Lemma process_line_without_timestamp_witness :
  let cfg :=
    {| kw_patterns := [literal "ERROR"]; rx_patterns := []; match_mode := "any";
       ts_enabled := false; ts_regex := None; ts_fmt := None; assume_tz := "UTC";
       since := Some (Aware 0); until := None;
       field_patterns := []; out_format := "jsonl" |} in
  process_line demo_lib cfg sink0 "app.log" 1 "ERROR disk" = (sink0, None).
Proof.
  intros cfg.
  apply (proj2 (process_line_without_timestamp demo_lib cfg sink0 "app.log" 1
                  "ERROR disk")).
  - reflexivity.
  - left. eexists. reflexivity.
Defined.

(** X5. A naive timestamp meeting an aware bound ends the processing of
    the line with [TypeError]; the sink is left as it was.  The time-zone
    assumption that is neither [utc] nor [local] hands the parsed value
    on as it is, which is how a naive timestamp arises. *)
Theorem process_line_naive_timestamp (lib : pylib) (cfg : config) (s : sink)
  (fpath : string) (lineno : nat) (line : string) (w b : Z) :
  line_timestamp lib cfg line = Some (Naive w) ->
  since cfg = Some (Aware b) \/ (since cfg = None /\ until cfg = Some (Aware b)) ->
  process_line lib cfg s fpath lineno line = (s, Some TypeError).
Proof.
  intros Hts Hb. unfold process_line. rewrite Hts.
  destruct Hb as [-> | [-> ->]]; by destruct (until cfg).
Qed.
(** After a reset the flag [listening_to_exit] is not [true]. *)
Lemma init_disarms st :
  armed_is_tracked st -> listening_to_exit (_init st) <> Some true.
Proof.
  intros H. destruct (init_fields st) as (_ & _ & El). rewrite El.
  set (st0 := set_log default_logger _).
  destruct (cleanupExitListeners_nulls st0) as [_ Hc].
  change (exit_signal_handlers st0) with (exit_signal_handlers st) in Hc.
  destruct (exit_signal_handlers st) as [o|] eqn:Eo.
  - destruct Hc as [Hc _]. rewrite Hc. discriminate.
  - rewrite Hc. change (listening_to_exit st0) with (listening_to_exit st).
    intros F. apply (H F). exact Eo.
Qed.

Lemma init_armed st : armed_is_tracked st -> armed_is_tracked (_init st).
Proof. intros H F. destruct (init_disarms st H F). Qed.

Lemma reached_armed_is_tracked stub throws evs :
  armed_is_tracked (reached stub throws evs).
Proof.
  unfold reached.
  assert (F : forall evs st, armed_is_tracked st -> armed_is_tracked (run evs st)).
  { induction evs0 as [|ev evs0 IH]; intros st H; cbn [run fold_left]; [exact H|].
    apply IH. apply step_preserves; auto.
    - apply armed_is_tracked_trigger_steps.
    - apply armed_is_tracked_api_steps.
    - intros _ s _ Hs. apply init_armed, Hs. }
  apply F. intros E. vm_compute in E. discriminate.
Qed.

Lemma names_after_arming st :
  process_listeners (env st) = [] ->
  listening_to_exit st <> Some true ->
  map bound_event (process_listeners (env (_registerExitListeners st)))
  = map fst exit_listeners.
Proof.
  intros Hl Ha. rewrite registerExitListeners_unfold.
  pose proof (bind_all_spec exit_listeners st) as B. cbv zeta in B.
  destruct B as (B1 & _).
  destruct (listening_to_exit st) as [[|]|]; [congruence | |];
    rewrite (proj2 (set_listening_to_exit_fields _ _)), B1, Hl; reflexivity.
Qed.
Lemma pass_shape (its : list (nat * Q)) (st st' : state) :
  pass' st its = Ok st' ->
  length (volume st') = (length (volume st) + length its)%nat /\
  slope_index st'
  = slope_index st
    + Z.of_nat (length (filter (fun it => memZ (Z.of_nat (fst it)) valleys)
                               its)).
Proof.
  revert st. induction its as [|it its IH]; intros st H; simpl in H.
  - inversion H; subst. simpl. split; lia.
  - destruct (step' st it) as [st1|e] eqn:E; simpl in H; [|discriminate].
    destruct (step_shape _ _ _ E) as [Ev Es].
    destruct (IH _ H) as [IHv IHs].
    rewrite IHv, IHs, Ev, Es, length_app. simpl.
    destruct (memZ (Z.of_nat (fst it)) valleys); simpl; split; lia.
Qed.

Lemma pass_raises (its : list (nat * Q)) (st : state) (e : exn) :
  pass' st its = Raise e -> e = IndexError.
Proof.
  revert st. induction its as [|[k t] its IH]; intros st H.
  - discriminate.
  - cbn [pass] in H.
    destruct (step' st (k, t)) as [st1|e'] eqn:Es; cbn [rbind] in H.
    + exact (IH _ H).
    + inversion H; subst. clear H. unfold step in Es.
      destruct (update filling_sections voiding_sections volume_down_slopes
                       flow_volume time_step st t) as [[cv mv]|e'] eqn:E;
        cbn [rbind] in Es; [discriminate|].
      inversion Es; subst. clear Es.
      unfold update in E.
      destruct (mem t filling_sections); [discriminate|].
      destruct (mem t voiding_sections && xgtb (curr_vol st) 0);
        [|discriminate].
      unfold Py.getitem in E.
      destruct (_ || _); [now inversion E|].
      destruct (nth_error _ _); [discriminate|now inversion E].
Qed.

End PassFacts.

(** X13. A volume pass that returns puts out one volume per time sample,
    and its slope index at the end is the number of sample indexes that are
    baselines; a pass that raises raises [IndexError], from the lookup of a
    slope. *)
Theorem volume_pass_shape
  (filling_sections voiding_sections volume_down_slopes : list Q)
  (valleys : list Z) (flow_volume time_step : Q) (time : list Q) :
  match Volume.pass filling_sections voiding_sections volume_down_slopes
                    valleys flow_volume time_step Volume.init
                    (Search.enumerate time) with
  | Ok final =>
      length (Volume.volume final) = length time /\
      Volume.slope_index final
      = Z.of_nat (length (filter (fun k => Volume.memZ (Z.of_nat k) valleys)
                                 (seq 0 (length time))))
  | Raise e => e = IndexError
  end.
Proof.
  destruct (Volume.pass _ _ _ _ _ _ _ _) as [final|e] eqn:E.
  - destruct (pass_shape _ _ _ _ _ _ _ _ _ E) as [Hv Hs].
    simpl in Hv, Hs. split.
    + rewrite Hv. unfold Search.enumerate.
      rewrite length_combine, length_seq. lia.
    + rewrite Hs. f_equal. f_equal. unfold Search.enumerate.
      generalize 0%nat. clear. induction time as [|t time IH]; intros b.
      * reflexivity.
      * simpl. destruct (Volume.memZ (Z.of_nat b) valleys); simpl;
          now rewrite IH.
  - exact (pass_raises _ _ _ _ _ _ _ _ _ E).
Qed.

(** ** analyzer.py: the shape of the result *)

Lemma normalize_len_firstn {A B : Type} (a : list A) (b : list B) :
  Utils.normalize_len a b
  = (firstn (Nat.min (length a) (length b)) a,
     firstn (Nat.min (length a) (length b)) b).
Proof.
  unfold Utils.normalize_len.
  destruct (Z.gtb_spec (Z.of_nat (length a)) (Z.of_nat (length b)))
    as [Hgt|Hle].
  - replace (Z.of_nat (length b) - Z.of_nat (length a))
      with (- (Z.of_nat (length a) - Z.of_nat (length b))) by lia.
    rewrite getslice_prefix_neg by lia.
    rewrite Nat.min_r by lia. rewrite (firstn_full b) by lia.
    do 2 f_equal. lia.
  - destruct (Z.ltb_spec (Z.of_nat (length a)) (Z.of_nat (length b)))
      as [Hlt|Hge].
    + replace (Z.of_nat (length a) - Z.of_nat (length b))
        with (- (Z.of_nat (length b) - Z.of_nat (length a))) by lia.
      rewrite getslice_prefix_neg by lia.
      rewrite Nat.min_l by lia. rewrite (firstn_full a) by lia.
      do 2 f_equal. lia.
    + rewrite Nat.min_l by lia.
      now rewrite (firstn_full a), (firstn_full b) by lia.
Qed.

Lemma search_fold_thresholds
      (items : list (nat * (list Q * list Q * Q * Z * Py.slice)))
      (thresholds : list Q) (indexes : list Z) :
  length (fst (fold_left Search.search_section items (thresholds, indexes)))
  = length thresholds.
Proof.
  revert thresholds indexes.
  induction items as [|item items IH]; intros thresholds indexes.
  - reflexivity.
  - destruct item as [i [[[[dx dx2] p] peak] bound]]. simpl.
    rewrite IH.
    destruct (while_loop_run i dx dx2 bound
                (Search.start_state p thresholds)) as (n & _ & Hr).
    now destruct (run_thresholds _ _ _ _ _ _ _ Hr) as [Hl _].
Qed.

Lemma empty_fold_length (vep : Q) (items : list (Z * list Q))
      (acc : list Z) :
  (length (fold_left (Empty.step vep) items acc)
   <= length acc + length items)%nat.
Proof.
  revert acc. induction items as [|[i section] items IH]; intros acc.
  - simpl. lia.
  - cbn [fold_left]. specialize (IH (Empty.step vep acc (i, section))).
    assert (H : (length (Empty.step vep acc (i, section))
                 <= S (length acc))%nat).
    { unfold Empty.step. destruct section as [|x rest]; [simpl; lia|].
      destruct (Empty.first_below _ _ _); [|simpl; lia].
      rewrite length_app. simpl. lia. }
    cbn [length]. lia.
Qed.

Section ResultShape.
Variable savgol_filter : list Q -> Z -> Z -> result (list Q).
Variable np_percentile : list Q -> Q -> result Q.

Lemma percentiles_length (sections : list (list Q)) (q : Q) (l : list Q) :
  Analyzer.percentiles np_percentile sections q = Ok l ->
  length l = length sections.
Proof.
  revert l. induction sections as [|section rest IH]; intros l H;
    simpl in H.
  - now inversion H.
  - destruct (np_percentile section q); simpl in H; [|discriminate].
    destruct (Analyzer.percentiles np_percentile rest q) as [others|];
      simpl in H; [|discriminate].
    inversion H; subst. simpl. f_equal. now apply IH.
Qed.

(** X15. The result of an analysis that returns: the time, raw values,
    moving average and baselines are those of the earlier steps; the peaks
    are the first [m] detected peaks and there are [m] pressure-threshold
    indexes, for [m] the smaller of the number of peaks and the number of
    baselines plus one; there is a threshold and a bound for each baseline
    and one more; there is one volume for each time sample; and there are at
    most as many volume-empty indexes as there are peaks, and as there are
    baselines. *)
Theorem result_shape
  (pre : Analyzer.smoothed) (actual_vals : list Q) (peaks valleys : list Z)
  (cfg : Analyzer.config) (d : Data.CystometryData) :
  Analyzer.reconstruct savgol_filter np_percentile
                       pre actual_vals peaks valleys cfg = Ok d ->
  let m := Nat.min (length peaks) (S (length valleys)) in
  Data.time d = Analyzer.time pre /\
  Data.values d = actual_vals /\
  Data.moving_avg_vals d = Analyzer.moving_avg_vals pre /\
  Data.baselines d = valleys /\
  Data.peaks d = firstn m peaks /\
  length (Data.pressure_threshold_idx d) = m /\
  length (Data.slope_thresholds d) = S (length valleys) /\
  length (Data.baseline_bounds d) = S (length valleys) /\
  length (Data.volume d) = length (Analyzer.time pre) /\
  (length (Data.volume_empty_idx d)
   <= Nat.min (length peaks) (length valleys))%nat.
Proof.
  intros H m. unfold Analyzer.reconstruct in H.
  destruct (savgol_filter _ 9 4) as [slopes2|]; cbn [rbind] in H;
    [|discriminate].
  set (starts := None :: map Some valleys) in H.
  set (baseline_bounds := Utils.to_slices starts (map Some valleys ++ [None]))
    in H.
  assert (Lb : length baseline_bounds = S (length valleys)).
  { unfold baseline_bounds, starts, Utils.to_slices.
    rewrite length_map, length_combine. cbn [length].
    rewrite length_app, !length_map. cbn [length]. lia. }
  destruct (Analyzer.percentiles np_percentile _ _) as [thr|] eqn:Ep;
    cbn [rbind] in H; [|discriminate].
  apply percentiles_length in Ep.
  unfold Utils.sections in Ep. rewrite length_map, Lb in Ep.
  set (zd := Analyzer.zipped_data _ _ _ _ _) in H.
  assert (Lz : length zd = m).
  { destruct (zipped_data_length
                (0%Q :: Analyzer.np_diff (Analyzer.moving_avg_vals pre))
                slopes2 thr peaks valleys Ep) as [Lz _].
    unfold zd, starts. rewrite Lz. unfold m, Utils.to_slices.
    rewrite length_map, length_combine. cbn [length].
    rewrite !length_map. lia. }
  destruct (Search.search_all thr zd) as [thr' idxs] eqn:Es.
  assert (Lt : length thr' = S (length valleys)).
  { rewrite <- Ep. change thr' with (fst (thr', idxs)). rewrite <- Es.
    apply search_fold_thresholds. }
  assert (Li : length idxs = m).
  { rewrite <- Lz. change idxs with (snd (thr', idxs)). rewrite <- Es.
    unfold Search.search_all.
    destruct (search_fold (Search.enumerate zd) thr []) as (l & E & HF).
    rewrite E. simpl. apply Forall2_length in HF. rewrite <- HF.
    unfold Search.enumerate. rewrite length_combine, length_seq. lia. }
  rewrite normalize_len_firstn in H. rewrite Li in H.
  replace (Nat.min (length peaks) m) with m in H by (unfold m; lia).
  destruct (Volume.voiding _ [] []) as [[vs ss]|]; cbn [rbind] in H;
    [|discriminate].
  destruct (Volume.pass _ _ _ _ _ _ _ _) as [vol|] eqn:Epass;
    cbn [rbind] in H; [|discriminate].
  destruct (pass_shape _ _ _ _ _ _ _ _ _ Epass) as [Lv _].
  inversion H; subst d; clear H. cbn.
  repeat split; trivial.
  - rewrite length_firstn. lia.
  - rewrite Lv. simpl. unfold Search.enumerate.
    rewrite length_combine, length_seq. lia.
  - eapply Nat.le_trans; [apply empty_fold_length|].
    simpl. rewrite length_combine. unfold Utils.sections, Utils.to_slices.
    rewrite !length_map, length_combine, !length_map. lia.
Qed.
End ResultShape.

Lemma result_shape_witness :
  exists pre d,
    Analyzer.preprocess (Sample.seconds 13) Sample.two_pulses Sample.settings
    = Ok pre /\
    Analyzer.reconstruct Sample.savgol_filter Sample.np_percentile
                         pre Sample.two_pulses [2; 8] [5] Sample.settings
    = Ok d /\
    let m := Nat.min (length [2; 8]) (S (length [5])) in
    Data.time d = Analyzer.time pre /\
    Data.values d = Sample.two_pulses /\
    Data.moving_avg_vals d = Analyzer.moving_avg_vals pre /\
    Data.baselines d = [5] /\
    Data.peaks d = firstn m [2; 8] /\
    length (Data.pressure_threshold_idx d) = m /\
    length (Data.slope_thresholds d) = S (length [5]) /\
    length (Data.baseline_bounds d) = S (length [5]) /\
    length (Data.volume d) = length (Analyzer.time pre) /\
    (length (Data.volume_empty_idx d)
     <= Nat.min (length [2; 8]) (length [5]))%nat.
Proof.
  do 2 eexists. split; [vm_compute; reflexivity|].
  split; [vm_compute; reflexivity|].
  refine (result_shape Sample.savgol_filter Sample.np_percentile
            _ Sample.two_pulses [2; 8] [5] Sample.settings _ _).
  vm_compute. reflexivity.
Defined.

(** ** analyzer.py: loading and analysing *)

Lemma read_rows_from
      (float : string -> result Q) (rows : list (list string)) (b : nat)
      (time_col pressure_col skip_rows : Z) (vals time vals' time' : list Q) :
  Session.read_rows float (combine (seq b (length rows)) rows)
                    time_col pressure_col skip_rows vals time
  = Ok (vals', time') ->
  exists new_time new_vals,
    time' = time ++ new_time /\ vals' = vals ++ new_vals /\
    length new_time = length new_vals /\
    length new_time
    = (length rows - Z.to_nat (skip_rows - Z.of_nat b))%nat /\
    Forall2 (fun row tp =>
               exists t_text p_text,
                 Py.getitem row time_col = Ok t_text /\
                 float t_text = Ok (fst tp) /\
                 Py.getitem row pressure_col = Ok p_text /\
                 float p_text = Ok (snd tp))
            (skipn (Z.to_nat (skip_rows - Z.of_nat b)) rows)
            (combine new_time new_vals).
Proof.
  revert b vals time.
  induction rows as [|row rows IH]; intros b vals time H.
  - simpl in H. inversion H; subst. exists [], [].
    rewrite !app_nil_r, skipn_nil. repeat split; constructor.
  - cbn [length seq combine Session.read_rows] in H.
    destruct (Z.ltb_spec (Z.of_nat b) skip_rows) as [Hskip|Hkeep].
    + destruct (IH _ _ _ H) as (nt & nv & Et & Ev & Ll & Ln & HF).
      exists nt, nv. repeat split; trivial.
      * rewrite Ln. simpl length. lia.
      * replace (Z.to_nat (skip_rows - Z.of_nat b))
          with (S (Z.to_nat (skip_rows - Z.of_nat (S b)))) by lia.
        exact HF.
    + destruct (Py.getitem row pressure_col) as [p_text|] eqn:E1;
        cbn [rbind] in H; [|discriminate].
      destruct (float p_text) as [p|] eqn:E2; cbn [rbind] in H;
        [|discriminate].
      destruct (Py.getitem row time_col) as [t_text|] eqn:E3;
        cbn [rbind] in H; [|discriminate].
      destruct (float t_text) as [t|] eqn:E4; cbn [rbind] in H;
        [|discriminate].
      destruct (IH _ _ _ H) as (nt & nv & Et & Ev & Ll & Ln & HF).
      exists (t :: nt), (p :: nv).
      rewrite Et, Ev, <- !app_assoc. simpl app.
      replace (Z.to_nat (skip_rows - Z.of_nat b)) with 0%nat by lia.
      replace (Z.to_nat (skip_rows - Z.of_nat (S b))) with 0%nat in * by lia.
      simpl skipn in *. repeat split.
      * simpl. now f_equal.
      * simpl length. lia.
      * constructor; [|exact HF].
        exists t_text, p_text. simpl. auto.
Qed.
Fixpoint parse_value (fuel : nat) (s : string) : option (json * string) :=
  match fuel with
  | O => None
  | S fuel =>
      let parse_items :=
        fix items (n : nat) (s : string) : option (list json * string) :=
          match n with
          | O => None
          | S n =>
              match parse_value fuel s with
              | Some (x, String c r) =>
                  if Ascii.eqb c "," then
                    match items n r with
                    | Some (l, r') => Some (x :: l, r')
                    | None => None
                    end
                  else if Ascii.eqb c "]" then Some ([x], r) else None
              | _ => None
              end
          end in
      let parse_fields :=
        fix fields (n : nat) (s : string) : option (list (string * json) * string) :=
          match n with
          | O => None
          | S n =>
              match s with
              | String q r =>
                  if Ascii.eqb q dquote then
                    match take_until dquote r with
                    | Some (k, String colon r1) =>
                        if Ascii.eqb colon ":" then
                          match parse_value fuel r1 with
                          | Some (x, String c r2) =>
                              if Ascii.eqb c "," then
                                match fields n r2 with
                                | Some (l, r') => Some ((k, x) :: l, r')
                                | None => None
                                end
                              else if Ascii.eqb c "}" then Some ([(k, x)], r2) else None
                          | _ => None
                          end
                        else None
                    | _ => None
                    end
                  else None
              | EmptyString => None
              end
          end in
      if String.prefix "null" s then Some (JNull, drop 4 s)
      else if String.prefix "true" s then Some (JBool true, drop 4 s)
      else if String.prefix "false" s then Some (JBool false, drop 5 s)
      else match s with
           | EmptyString => None
           | String c r =>
               if Ascii.eqb c dquote then
                 match take_until dquote r with
                 | Some (str, r') => Some (JStr str, r')
                 | None => None
                 end
               else if Ascii.eqb c "-" then
                 let '(z, r') := take_digits r 0 in Some (JNum (inject_Z (- z)), r')
               else if is_digit c then
                 let '(z, r') := take_digits s 0 in Some (JNum (inject_Z z), r')
               else if Ascii.eqb c "[" then
                 match r with
                 | String c' r' =>
                     if Ascii.eqb c' "]" then Some (JArr [], r')
                     else match parse_items (String.length s) r with
                          | Some (l, r'') => Some (JArr l, r'')
                          | None => None
                          end
                 | EmptyString => None
                 end
               else if Ascii.eqb c "{" then
                 match r with
                 | String c' r' =>
                     if Ascii.eqb c' "}" then Some (JObj [], r')
                     else match parse_fields (String.length s) r with
                          | Some (l, r'') => Some (JObj l, r'')
                          | None => None
                          end
                 | EmptyString => None
                 end
               else None
           end
  end.

Definition parse (s : string) : result json :=
  match parse_value (S (String.length s)) s with
  | Some (v, EmptyString) => Ok v
  | _ => Throw (Error "Unexpected token in JSON")
  end.

Definition platform : Platform :=
  mkPlatform pbkdf2 hkdf aes_gcm_encrypt aes_gcm_decrypt hmac_sha256
             list_byte_of_string string_of_list_byte stringify parse.

(** A world whose random bytes count upwards from [seed], with [replies] as
    the answers of the HTTP peer. *)
Definition world (seed : N) (replies : list fetch_outcome) : World :=
  mkWorld (fun i => byte_of (seed + N.of_nat i)) 0 1700000000000 FirebaseUndefined false
          "https://example.test/api" replies [] 0 500 [] [].

Definition reply (code : Z) (payload : json) : fetch_outcome :=
  Responded (mkResponse code "" (Ok payload)).

End Toy.

(** [Toy.platform] with the answer of the Web Cryptography API to the key
    derivation of [HKDF]: an OperationError. *)
Definition web_crypto : Platform :=
  mkPlatform (fun _ _ _ => Throw Toy.operation_error)
             Toy.hkdf Toy.aes_gcm_encrypt Toy.aes_gcm_decrypt Toy.hmac_sha256
             list_byte_of_string string_of_list_byte Toy.stringify Toy.parse.

(** * Postconditions of monadic code *)

(** Whatever [m] returns satisfies [Q]. *)
Definition post {A : Type} (m : M A) (Q : A -> Prop) : Prop :=
  forall w a w', m w = (Ok a, w') -> Q a.

Definition flow_ok {A : Type} (f : flow A SyncOutcome) : Prop :=
  match f with
  | Return o => well_formed_outcome o
  | Next _ => True
  end.



(** * Concrete runs *)

Module Run.

Definition state1 : json := JObj [("a", JNum 1)].
Definition state2 : json := JObj [("a", JNum 2)].

Definition ok_reply : fetch_outcome := Toy.reply 200 JNull.

(** A well-formed envelope: what [encryptJson] computes for [state1] under
    the passphrase [correct-horse] on the platform [Toy]. *)
Definition envelope : json :=
  Eval vm_compute in
    match fst (encryptJson Toy.platform state1 "correct-horse" (Toy.world 1 [])) with
    | Ok e => e
    | Throw _ => JNull
    end.



(** Two saves of the same passphrase, 100 ms apart, then the debounce delay
    passes. *)
Definition two_saves (P : Platform) (w : World) : World :=
  let w1 := snd (saveState P "pw" state1 w) in
  let w2 := elapse P 100 w1 in
  let w3 := snd (saveState P "pw" state2 w2) in
  elapse P 500 w3.

Definition fired (w : World) : list json :=
  flat_map (fun e => match e with
                     | EvTimerFired _ cb => [cb_stateObj cb]
                     | _ => []
                     end) (trace w).

Definition version_puts (w : World) : nat :=
  List.length (filter (fun e => match e with
                                | EvFetch (mkRequest PUT _ _ (RVersion _) _ _) => true
                                | _ => false
                                end) (trace w)).

(** A platform whose key derivation ignores the salt, so that [deriveId]
    returns the same identifier on every call. *)
Definition salt_blind : Platform :=
  mkPlatform (fun password _ iterations => Toy.pbkdf2 password [] iterations)
             (fun key _ info bits => Toy.hkdf key [] info bits)
             Toy.aes_gcm_encrypt Toy.aes_gcm_decrypt Toy.hmac_sha256
             list_byte_of_string string_of_list_byte Toy.stringify Toy.parse.

(** A well-formed envelope whose [mac] field is not the MAC of its
    contents, and the same with format version 2. *)
Definition forged : json :=
  JObj [("v", JNum 1); ("ts", JNum 0); ("salt", JStr "c2FsdA"); ("iv", JStr "aXY");
        ("ct", JStr "Y3Q"); ("mac", JStr "bWFj")].

Definition forged_salt : bytes := ["s"%byte; "a"%byte; "l"%byte; "t"%byte].

Definition version2 : json := js_set envelope "v" (JNum 2).

End Run.

(** * Further definitions: frames, the scan, and the code around the claims *)

(** The characters of Base64url: letters, digits, [-] and [_]. *)
Definition url_safe (c : ascii) : bool :=
  let n := N_of_ascii c in
  ((65 <=? n) && (n <=? 90) || (97 <=? n) && (n <=? 122) || (48 <=? n) && (n <=? 57)
   || (n =? 45) || (n =? 95))%N.

(** Every character of [s] satisfies [p]. *)
Fixpoint all_chars (p : ascii -> bool) (s : string) : bool :=
  match s with
  | EmptyString => true
  | String c r => p c && all_chars p r
  end.

(** The characters [atob] decodes: those of standard Base64. *)
Definition in_alphabet (c : ascii) : bool :=
  match char_to_sextet c with Some _ => true | None => false end.

(** A string of standard Base64 characters, without white space or padding. *)
Definition clean (s : string) : Prop :=
  all_chars (fun c => in_alphabet c && negb (is_ascii_whitespace c) && negb (Ascii.eqb c "=")) s
  = true.

(** [new Uint8Array(n)]. *)
Definition Uint8Array_new (n : nat) : bytes := repeat x00 n.

(** [target.set(source, offset)]; [None] is the RangeError for a source that
    does not fit. *)
Definition Uint8Array_set (target source : bytes) (offset : nat) : option bytes :=
  if (offset + List.length source <=? List.length target)%nat
  then Some (firstn offset target ++ source
             ++ skipn (offset + List.length source) target)%list
  else None.

(** [arrays.reduce((sum, arr) => sum + arr.length, 0)]. *)
Definition total_length (arrays : list bytes) : nat :=
  fold_left (fun sum arr => (sum + List.length arr)%nat) arrays 0%nat.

■ ASSIGNMENT
Above are some records; copy each line there that contains "TypeError".

■ THE ANSWER
    the line with [TypeError]; the sink is left as it was.  The time-zone
  process_line lib cfg s fpath lineno line = (s, Some TypeError).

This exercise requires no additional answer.